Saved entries
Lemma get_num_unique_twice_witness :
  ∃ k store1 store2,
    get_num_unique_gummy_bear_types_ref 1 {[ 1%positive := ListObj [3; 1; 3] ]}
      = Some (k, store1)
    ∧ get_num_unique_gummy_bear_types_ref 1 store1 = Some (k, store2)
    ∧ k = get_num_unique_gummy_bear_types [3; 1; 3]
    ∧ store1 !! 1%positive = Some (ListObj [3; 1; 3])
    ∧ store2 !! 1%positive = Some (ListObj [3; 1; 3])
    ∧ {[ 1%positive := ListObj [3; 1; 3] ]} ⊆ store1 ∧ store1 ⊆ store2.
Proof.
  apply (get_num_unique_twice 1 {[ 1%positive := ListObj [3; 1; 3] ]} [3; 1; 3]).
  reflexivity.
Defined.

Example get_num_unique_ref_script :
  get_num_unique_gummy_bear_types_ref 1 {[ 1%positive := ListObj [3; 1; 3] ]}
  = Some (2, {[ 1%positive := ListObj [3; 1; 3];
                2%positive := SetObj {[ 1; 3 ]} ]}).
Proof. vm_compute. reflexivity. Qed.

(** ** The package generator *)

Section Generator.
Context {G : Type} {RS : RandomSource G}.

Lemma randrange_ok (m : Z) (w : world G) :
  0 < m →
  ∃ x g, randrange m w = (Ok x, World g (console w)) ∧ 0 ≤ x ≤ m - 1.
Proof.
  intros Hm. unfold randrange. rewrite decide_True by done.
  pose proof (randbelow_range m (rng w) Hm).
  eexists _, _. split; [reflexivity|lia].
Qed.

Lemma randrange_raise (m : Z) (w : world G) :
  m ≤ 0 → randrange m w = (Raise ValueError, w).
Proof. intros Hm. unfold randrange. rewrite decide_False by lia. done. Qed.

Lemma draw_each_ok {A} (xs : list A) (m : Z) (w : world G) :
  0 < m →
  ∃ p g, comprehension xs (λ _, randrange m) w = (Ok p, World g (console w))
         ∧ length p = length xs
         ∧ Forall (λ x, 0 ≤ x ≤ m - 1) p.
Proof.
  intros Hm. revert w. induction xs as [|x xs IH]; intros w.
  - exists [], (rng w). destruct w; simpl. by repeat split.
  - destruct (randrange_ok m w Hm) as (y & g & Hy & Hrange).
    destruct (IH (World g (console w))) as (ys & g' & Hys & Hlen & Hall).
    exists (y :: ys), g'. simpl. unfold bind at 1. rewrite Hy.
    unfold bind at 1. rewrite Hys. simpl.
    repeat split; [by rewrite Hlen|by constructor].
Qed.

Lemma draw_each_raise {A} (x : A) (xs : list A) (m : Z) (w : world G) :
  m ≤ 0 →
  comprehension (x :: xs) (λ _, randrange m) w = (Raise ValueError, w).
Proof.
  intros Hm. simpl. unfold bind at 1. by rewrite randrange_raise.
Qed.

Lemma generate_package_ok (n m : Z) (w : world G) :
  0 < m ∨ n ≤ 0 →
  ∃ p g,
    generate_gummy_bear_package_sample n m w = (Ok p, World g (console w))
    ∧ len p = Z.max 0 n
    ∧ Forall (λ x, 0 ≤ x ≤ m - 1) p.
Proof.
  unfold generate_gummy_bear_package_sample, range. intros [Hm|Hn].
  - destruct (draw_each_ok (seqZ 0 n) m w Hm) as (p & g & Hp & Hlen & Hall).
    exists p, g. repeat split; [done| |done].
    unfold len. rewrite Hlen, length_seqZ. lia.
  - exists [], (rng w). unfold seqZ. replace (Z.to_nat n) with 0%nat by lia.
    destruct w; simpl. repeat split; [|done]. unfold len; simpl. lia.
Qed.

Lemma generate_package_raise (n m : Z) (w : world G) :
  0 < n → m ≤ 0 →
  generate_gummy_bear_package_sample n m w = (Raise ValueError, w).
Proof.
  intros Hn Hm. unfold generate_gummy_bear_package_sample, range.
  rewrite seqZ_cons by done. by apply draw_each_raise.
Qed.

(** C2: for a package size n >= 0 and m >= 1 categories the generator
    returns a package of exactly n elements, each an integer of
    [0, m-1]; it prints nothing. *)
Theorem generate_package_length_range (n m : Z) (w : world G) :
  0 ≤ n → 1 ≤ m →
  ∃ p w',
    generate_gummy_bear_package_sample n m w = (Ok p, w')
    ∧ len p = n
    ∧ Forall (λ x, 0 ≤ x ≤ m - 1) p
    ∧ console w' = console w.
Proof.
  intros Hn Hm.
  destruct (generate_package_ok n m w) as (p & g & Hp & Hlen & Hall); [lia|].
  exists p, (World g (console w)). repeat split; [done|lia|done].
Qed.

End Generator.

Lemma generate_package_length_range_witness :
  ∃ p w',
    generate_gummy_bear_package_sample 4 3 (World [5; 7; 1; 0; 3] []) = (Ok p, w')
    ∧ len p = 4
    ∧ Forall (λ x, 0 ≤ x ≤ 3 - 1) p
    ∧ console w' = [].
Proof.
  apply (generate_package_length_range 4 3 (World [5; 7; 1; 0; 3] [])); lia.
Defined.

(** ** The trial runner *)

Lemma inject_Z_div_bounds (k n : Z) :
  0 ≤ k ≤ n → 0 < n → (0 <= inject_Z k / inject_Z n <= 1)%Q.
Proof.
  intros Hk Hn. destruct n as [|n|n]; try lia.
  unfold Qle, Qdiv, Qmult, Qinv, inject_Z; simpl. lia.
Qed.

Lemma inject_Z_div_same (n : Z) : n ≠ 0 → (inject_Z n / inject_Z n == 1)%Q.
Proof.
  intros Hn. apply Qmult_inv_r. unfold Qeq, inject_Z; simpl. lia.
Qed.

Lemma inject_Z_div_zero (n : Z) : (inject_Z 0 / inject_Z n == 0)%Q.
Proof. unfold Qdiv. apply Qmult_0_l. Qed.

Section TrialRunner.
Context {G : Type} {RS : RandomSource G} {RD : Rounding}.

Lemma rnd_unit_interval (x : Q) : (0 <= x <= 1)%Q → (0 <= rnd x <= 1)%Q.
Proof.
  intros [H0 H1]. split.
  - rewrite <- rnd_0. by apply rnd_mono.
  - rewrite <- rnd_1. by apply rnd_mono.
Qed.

* * *

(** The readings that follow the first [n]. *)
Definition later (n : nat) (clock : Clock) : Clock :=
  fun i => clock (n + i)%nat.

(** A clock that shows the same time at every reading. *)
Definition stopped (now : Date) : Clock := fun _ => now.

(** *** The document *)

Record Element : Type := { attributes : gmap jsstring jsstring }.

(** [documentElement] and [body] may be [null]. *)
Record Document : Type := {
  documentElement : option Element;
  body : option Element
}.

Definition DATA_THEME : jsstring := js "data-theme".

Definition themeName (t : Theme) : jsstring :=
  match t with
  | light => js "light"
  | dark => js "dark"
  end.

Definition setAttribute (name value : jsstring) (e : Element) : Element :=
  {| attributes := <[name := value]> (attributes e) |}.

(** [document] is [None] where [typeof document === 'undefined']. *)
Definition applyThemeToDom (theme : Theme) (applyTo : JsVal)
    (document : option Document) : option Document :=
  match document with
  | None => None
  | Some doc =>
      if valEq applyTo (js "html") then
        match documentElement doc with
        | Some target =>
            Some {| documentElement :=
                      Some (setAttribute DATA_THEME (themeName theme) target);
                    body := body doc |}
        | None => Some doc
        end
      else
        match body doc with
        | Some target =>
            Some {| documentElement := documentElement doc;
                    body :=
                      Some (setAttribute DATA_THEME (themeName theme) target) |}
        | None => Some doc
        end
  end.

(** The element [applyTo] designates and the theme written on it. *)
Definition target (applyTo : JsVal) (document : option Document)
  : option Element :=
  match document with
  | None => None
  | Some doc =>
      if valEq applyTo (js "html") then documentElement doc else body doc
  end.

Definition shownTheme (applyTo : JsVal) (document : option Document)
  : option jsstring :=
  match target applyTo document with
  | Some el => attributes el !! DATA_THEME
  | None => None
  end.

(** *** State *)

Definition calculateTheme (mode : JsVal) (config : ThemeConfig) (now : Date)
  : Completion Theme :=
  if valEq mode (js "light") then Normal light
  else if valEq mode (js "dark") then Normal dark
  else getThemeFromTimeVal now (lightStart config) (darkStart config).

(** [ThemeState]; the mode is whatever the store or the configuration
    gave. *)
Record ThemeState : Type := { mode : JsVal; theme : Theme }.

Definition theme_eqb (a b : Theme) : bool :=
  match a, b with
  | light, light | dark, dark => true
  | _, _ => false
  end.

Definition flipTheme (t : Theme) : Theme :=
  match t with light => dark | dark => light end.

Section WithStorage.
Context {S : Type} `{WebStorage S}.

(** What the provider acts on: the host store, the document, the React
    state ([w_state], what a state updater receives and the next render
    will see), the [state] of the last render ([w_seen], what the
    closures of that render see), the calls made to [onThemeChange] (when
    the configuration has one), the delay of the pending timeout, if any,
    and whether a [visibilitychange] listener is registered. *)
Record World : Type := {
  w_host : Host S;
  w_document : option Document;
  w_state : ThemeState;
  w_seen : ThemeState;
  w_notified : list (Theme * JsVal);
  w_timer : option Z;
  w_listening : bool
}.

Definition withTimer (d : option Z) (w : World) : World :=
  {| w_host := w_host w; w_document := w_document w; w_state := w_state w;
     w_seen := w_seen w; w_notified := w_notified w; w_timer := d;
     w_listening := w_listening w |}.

To do:
Copy each line in the entries above where the word "attributes" shows up.

Solution to this task:
Record Element : Type := { attributes : gmap jsstring jsstring }.
  {| attributes := <[name := value]> (attributes e) |}.
  | Some el => attributes el !! DATA_THEME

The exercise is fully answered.